(Excerpts from a dataset)
▽

(* ===== verification/AuthReplay.v ===== *)
(** Replay protection of the logins of [crates/heptabao-server/src/auth.rs]: an
    external assertion is admitted once, whatever the clock does, and an accepted
    second factor is never accepted again. *)
From Stdlib Require Import Ascii NArith Strings.Byte.
From S2P Require Import Prelude Str Gf256 Json Engine EngineState Base32 Totp TotpSpec Federated Acl AuthState AuthRoutes AuthLogin AuthLive AuthEffects AuthSpec.

Import Auth AuthState AuthRoutes AuthLogin.

Lemma jwt_at_update scope f s scope' :
  jwt_at (update_jwt_at scope f s) scope' =
  if decide (scope' = scope) then Some (f (default JwtMountState.default (jwt_at s scope))) else jwt_at s scope'.
Proof.
  destruct scope as [ns m], scope' as [ns' m']. unfold jwt_at, update_jwt_at. cbn.
  destruct (decide (ns' = ns)) as [->|Hns].
  - rewrite lookup_insert_eq. cbn. destruct (decide (m' = m)) as [->|Hm].
    + rewrite lookup_insert_eq, decide_True by done. by destruct (jwt_mounts s !! ns).
    + rewrite lookup_insert_ne, decide_False by congruence.
      destruct (jwt_mounts s !! ns); simpl; [done|]. apply lookup_empty.
  - by rewrite lookup_insert_ne, decide_False by congruence.
Qed.

Lemma jwt_mounts_update_users scope f s : jwt_mounts (update_users_at scope f s) = jwt_mounts s.
Proof. unfold update_users_at. by case_bool_decide. Qed.
Lemma jwt_mounts_update_roles scope f s : jwt_mounts (update_roles_at scope f s) = jwt_mounts s.
Proof. unfold update_roles_at. by case_bool_decide. Qed.
Lemma jwt_mounts_revoke_all ids s : jwt_mounts (foldl (λ s id, revoke id s) s ids) = jwt_mounts s.
Proof. revert s. induction ids as [|id ids IH]; intros s; simpl; [done|]. by rewrite IH. Qed.

(** Disabling a mount leaves the others alone. *)
Lemma jwt_at_disable scope s scope' :
  scope' ≠ scope → jwt_at (disable_auth_mount scope s) scope' = jwt_at s scope'.
Proof.
  intros Hne. unfold disable_auth_mount, jwt_at. cbv zeta. rewrite jwt_mounts_revoke_all.
  rewrite jwt_mounts_update_roles, jwt_mounts_update_users.
  destruct scope as [ns m], scope' as [ns' m']; cbn.
  destruct (jwt_mounts s !! ns) as [mounts|] eqn:Hm; cbn;
    [|by rewrite jwt_mounts_update_roles, jwt_mounts_update_users].
  rewrite ?jwt_mounts_update_roles, ?jwt_mounts_update_users.
  destruct (decide (ns' = ns)) as [->|Hns].
  - rewrite lookup_insert_eq, Hm. cbn. by rewrite lookup_delete_ne by congruence.
  - by rewrite lookup_insert_ne by congruence.
Qed.

Section replay.
Context `{AuthCrypto, JsonText, Hmac, FederatedCrypto}.

(** * External assertions *)

(** The registry refuses the fingerprint from now on: it is recorded with an
    expiry no earlier than the assertion's, or the watermark has passed that. *)
Definition spent (s : AuthState) (scope : AuthScope) (fingerprint : string) (expiry : N) : Prop :=
  ∃ st, jwt_at s scope = Some st ∧
    ((∃ e, JwtMountState.replay st !! fingerprint = Some e ∧ (expiry ≤ e)%N)
     ∨ (expiry ≤ JwtMountState.last_admission_time st)%N).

△

*INSTRUCTIONS FOR THE TASK*:
Answer with a number only: how many lines above include the word "rewrite"?

*OUTPUT FOR THIS EXERCISE*:
11